--- What is being asked ---
For the material below, return exactly the lines starting at the line containing "#[local] Hint Resolve final_record_decision" and ending at the line containing "sound_rows (rows (w_approvals", both ends included, and no others.

--- Task input ---

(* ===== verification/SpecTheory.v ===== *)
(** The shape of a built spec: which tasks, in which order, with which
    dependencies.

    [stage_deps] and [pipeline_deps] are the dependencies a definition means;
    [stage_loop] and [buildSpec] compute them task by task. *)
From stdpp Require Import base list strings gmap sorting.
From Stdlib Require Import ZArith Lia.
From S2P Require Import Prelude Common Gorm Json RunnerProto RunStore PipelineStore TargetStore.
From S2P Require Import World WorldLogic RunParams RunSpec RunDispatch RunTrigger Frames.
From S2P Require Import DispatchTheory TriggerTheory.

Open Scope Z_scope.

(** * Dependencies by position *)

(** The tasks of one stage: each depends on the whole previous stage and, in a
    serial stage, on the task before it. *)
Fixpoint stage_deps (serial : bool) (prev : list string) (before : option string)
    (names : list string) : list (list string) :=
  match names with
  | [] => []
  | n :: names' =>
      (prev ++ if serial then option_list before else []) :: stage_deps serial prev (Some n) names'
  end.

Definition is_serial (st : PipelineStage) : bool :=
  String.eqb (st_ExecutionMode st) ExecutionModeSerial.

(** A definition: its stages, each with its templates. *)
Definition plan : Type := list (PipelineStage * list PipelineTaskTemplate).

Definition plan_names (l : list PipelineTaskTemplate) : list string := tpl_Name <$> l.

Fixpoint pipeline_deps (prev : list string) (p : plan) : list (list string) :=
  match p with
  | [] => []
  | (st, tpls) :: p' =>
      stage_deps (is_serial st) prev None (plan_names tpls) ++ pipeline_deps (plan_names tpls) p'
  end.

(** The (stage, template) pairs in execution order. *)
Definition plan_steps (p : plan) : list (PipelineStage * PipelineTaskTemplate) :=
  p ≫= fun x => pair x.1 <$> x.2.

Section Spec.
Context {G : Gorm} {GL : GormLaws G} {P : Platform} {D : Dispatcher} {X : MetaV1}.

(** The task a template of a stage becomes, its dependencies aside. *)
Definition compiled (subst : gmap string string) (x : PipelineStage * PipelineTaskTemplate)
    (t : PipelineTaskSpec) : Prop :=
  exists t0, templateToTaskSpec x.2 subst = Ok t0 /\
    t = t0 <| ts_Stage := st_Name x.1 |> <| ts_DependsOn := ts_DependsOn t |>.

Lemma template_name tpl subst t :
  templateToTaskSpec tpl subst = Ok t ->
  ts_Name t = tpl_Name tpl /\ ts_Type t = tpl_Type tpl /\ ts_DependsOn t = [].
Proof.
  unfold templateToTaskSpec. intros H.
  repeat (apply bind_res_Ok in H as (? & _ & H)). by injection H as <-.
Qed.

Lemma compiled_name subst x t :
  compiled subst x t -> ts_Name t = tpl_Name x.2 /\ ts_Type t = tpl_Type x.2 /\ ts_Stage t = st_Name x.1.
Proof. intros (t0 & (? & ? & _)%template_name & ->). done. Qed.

==

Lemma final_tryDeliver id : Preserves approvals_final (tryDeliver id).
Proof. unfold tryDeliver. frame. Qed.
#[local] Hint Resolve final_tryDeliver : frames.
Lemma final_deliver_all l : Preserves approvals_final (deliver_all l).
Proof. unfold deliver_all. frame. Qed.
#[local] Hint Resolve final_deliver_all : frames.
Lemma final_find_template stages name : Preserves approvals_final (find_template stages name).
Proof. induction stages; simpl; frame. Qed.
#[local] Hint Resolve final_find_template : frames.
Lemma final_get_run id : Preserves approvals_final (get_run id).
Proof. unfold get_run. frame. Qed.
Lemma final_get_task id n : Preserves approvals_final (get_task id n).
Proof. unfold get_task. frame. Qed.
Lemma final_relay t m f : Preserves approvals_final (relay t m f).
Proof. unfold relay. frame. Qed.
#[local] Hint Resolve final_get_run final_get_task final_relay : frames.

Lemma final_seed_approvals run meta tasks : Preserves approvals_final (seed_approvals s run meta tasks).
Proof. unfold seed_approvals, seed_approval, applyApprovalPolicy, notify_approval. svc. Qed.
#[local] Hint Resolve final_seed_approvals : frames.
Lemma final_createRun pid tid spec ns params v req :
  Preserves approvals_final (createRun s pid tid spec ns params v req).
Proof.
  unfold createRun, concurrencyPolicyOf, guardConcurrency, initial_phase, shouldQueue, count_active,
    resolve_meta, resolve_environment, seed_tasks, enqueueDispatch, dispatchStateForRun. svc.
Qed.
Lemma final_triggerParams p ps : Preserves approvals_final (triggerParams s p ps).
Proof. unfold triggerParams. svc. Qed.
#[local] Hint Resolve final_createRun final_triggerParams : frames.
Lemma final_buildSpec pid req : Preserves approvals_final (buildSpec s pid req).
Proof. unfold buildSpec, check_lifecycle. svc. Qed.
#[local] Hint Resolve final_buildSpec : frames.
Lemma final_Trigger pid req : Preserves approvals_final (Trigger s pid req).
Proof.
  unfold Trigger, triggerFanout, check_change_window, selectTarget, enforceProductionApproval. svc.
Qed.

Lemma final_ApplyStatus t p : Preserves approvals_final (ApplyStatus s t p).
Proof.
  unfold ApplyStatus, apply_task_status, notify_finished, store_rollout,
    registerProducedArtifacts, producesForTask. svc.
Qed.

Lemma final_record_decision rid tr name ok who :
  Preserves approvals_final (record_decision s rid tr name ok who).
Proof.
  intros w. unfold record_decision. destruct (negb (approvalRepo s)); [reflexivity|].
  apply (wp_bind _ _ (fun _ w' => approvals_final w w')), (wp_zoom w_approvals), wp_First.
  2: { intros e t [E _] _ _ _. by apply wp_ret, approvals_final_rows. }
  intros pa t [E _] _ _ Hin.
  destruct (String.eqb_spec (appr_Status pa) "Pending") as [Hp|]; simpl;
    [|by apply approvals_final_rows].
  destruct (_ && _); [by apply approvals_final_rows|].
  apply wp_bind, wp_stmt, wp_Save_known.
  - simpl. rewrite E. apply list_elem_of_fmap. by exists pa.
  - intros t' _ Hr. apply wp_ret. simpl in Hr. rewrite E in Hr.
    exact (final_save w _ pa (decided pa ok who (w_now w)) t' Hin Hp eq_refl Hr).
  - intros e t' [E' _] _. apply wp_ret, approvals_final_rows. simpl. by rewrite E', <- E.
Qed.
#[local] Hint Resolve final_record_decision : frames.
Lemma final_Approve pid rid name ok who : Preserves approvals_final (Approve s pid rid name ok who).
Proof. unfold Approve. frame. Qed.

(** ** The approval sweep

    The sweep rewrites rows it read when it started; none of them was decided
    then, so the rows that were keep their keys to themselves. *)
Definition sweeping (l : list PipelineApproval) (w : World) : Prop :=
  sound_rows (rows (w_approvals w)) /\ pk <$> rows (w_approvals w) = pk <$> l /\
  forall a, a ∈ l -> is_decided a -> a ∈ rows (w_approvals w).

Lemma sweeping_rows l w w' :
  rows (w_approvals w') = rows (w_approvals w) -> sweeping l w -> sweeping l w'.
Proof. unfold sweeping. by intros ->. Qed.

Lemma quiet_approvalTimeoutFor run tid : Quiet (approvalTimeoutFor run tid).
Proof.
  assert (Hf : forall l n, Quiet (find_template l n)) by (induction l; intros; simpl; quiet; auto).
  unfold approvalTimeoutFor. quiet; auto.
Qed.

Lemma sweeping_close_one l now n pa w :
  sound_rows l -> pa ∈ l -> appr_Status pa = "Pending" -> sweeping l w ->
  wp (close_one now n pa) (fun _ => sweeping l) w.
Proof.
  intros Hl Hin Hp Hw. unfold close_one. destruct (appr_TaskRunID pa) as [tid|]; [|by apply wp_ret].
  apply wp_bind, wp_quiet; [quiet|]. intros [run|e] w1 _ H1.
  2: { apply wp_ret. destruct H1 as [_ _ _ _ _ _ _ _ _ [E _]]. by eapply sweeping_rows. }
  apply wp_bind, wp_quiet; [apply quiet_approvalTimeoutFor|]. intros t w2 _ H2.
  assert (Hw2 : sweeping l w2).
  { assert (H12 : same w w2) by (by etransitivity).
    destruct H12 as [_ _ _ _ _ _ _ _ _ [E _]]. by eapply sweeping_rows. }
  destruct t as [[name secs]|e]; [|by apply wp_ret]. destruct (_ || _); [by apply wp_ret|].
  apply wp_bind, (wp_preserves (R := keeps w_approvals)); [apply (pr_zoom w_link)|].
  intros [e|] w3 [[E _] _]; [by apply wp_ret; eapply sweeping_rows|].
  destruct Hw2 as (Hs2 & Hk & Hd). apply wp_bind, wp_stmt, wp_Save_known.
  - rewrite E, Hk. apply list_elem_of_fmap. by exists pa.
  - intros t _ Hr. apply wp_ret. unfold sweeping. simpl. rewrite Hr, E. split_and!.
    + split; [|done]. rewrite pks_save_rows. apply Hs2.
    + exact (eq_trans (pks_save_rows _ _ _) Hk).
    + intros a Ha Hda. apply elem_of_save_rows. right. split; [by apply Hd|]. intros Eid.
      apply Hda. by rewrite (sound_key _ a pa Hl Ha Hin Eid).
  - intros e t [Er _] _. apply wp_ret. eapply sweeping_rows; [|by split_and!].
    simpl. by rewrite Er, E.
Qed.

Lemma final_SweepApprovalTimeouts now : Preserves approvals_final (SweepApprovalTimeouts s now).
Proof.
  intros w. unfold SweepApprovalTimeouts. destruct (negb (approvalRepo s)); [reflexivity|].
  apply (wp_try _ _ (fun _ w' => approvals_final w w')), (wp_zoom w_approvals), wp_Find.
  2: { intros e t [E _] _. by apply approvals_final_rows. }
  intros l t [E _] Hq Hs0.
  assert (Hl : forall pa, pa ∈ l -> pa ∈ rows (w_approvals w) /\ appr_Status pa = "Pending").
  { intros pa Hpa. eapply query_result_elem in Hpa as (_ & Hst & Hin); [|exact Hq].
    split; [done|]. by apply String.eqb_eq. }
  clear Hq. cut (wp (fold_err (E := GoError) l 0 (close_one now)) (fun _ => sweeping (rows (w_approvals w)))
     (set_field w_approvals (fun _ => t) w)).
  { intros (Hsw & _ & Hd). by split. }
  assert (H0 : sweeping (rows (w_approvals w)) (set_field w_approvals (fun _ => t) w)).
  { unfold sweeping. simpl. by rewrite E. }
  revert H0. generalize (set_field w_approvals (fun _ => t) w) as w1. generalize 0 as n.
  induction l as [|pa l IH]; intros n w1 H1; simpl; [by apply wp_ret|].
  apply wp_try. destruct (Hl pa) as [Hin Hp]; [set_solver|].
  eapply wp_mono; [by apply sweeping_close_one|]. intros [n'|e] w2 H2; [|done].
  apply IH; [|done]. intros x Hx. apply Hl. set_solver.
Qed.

--- Solution to the problem ---
#[local] Hint Resolve final_record_decision : frames.
Lemma final_Approve pid rid name ok who : Preserves approvals_final (Approve s pid rid name ok who).
Proof. unfold Approve. frame. Qed.

(** ** The approval sweep

    The sweep rewrites rows it read when it started; none of them was decided
    then, so the rows that were keep their keys to themselves. *)
Definition sweeping (l : list PipelineApproval) (w : World) : Prop :=
  sound_rows (rows (w_approvals w)) /\ pk <$> rows (w_approvals w) = pk <$> l /\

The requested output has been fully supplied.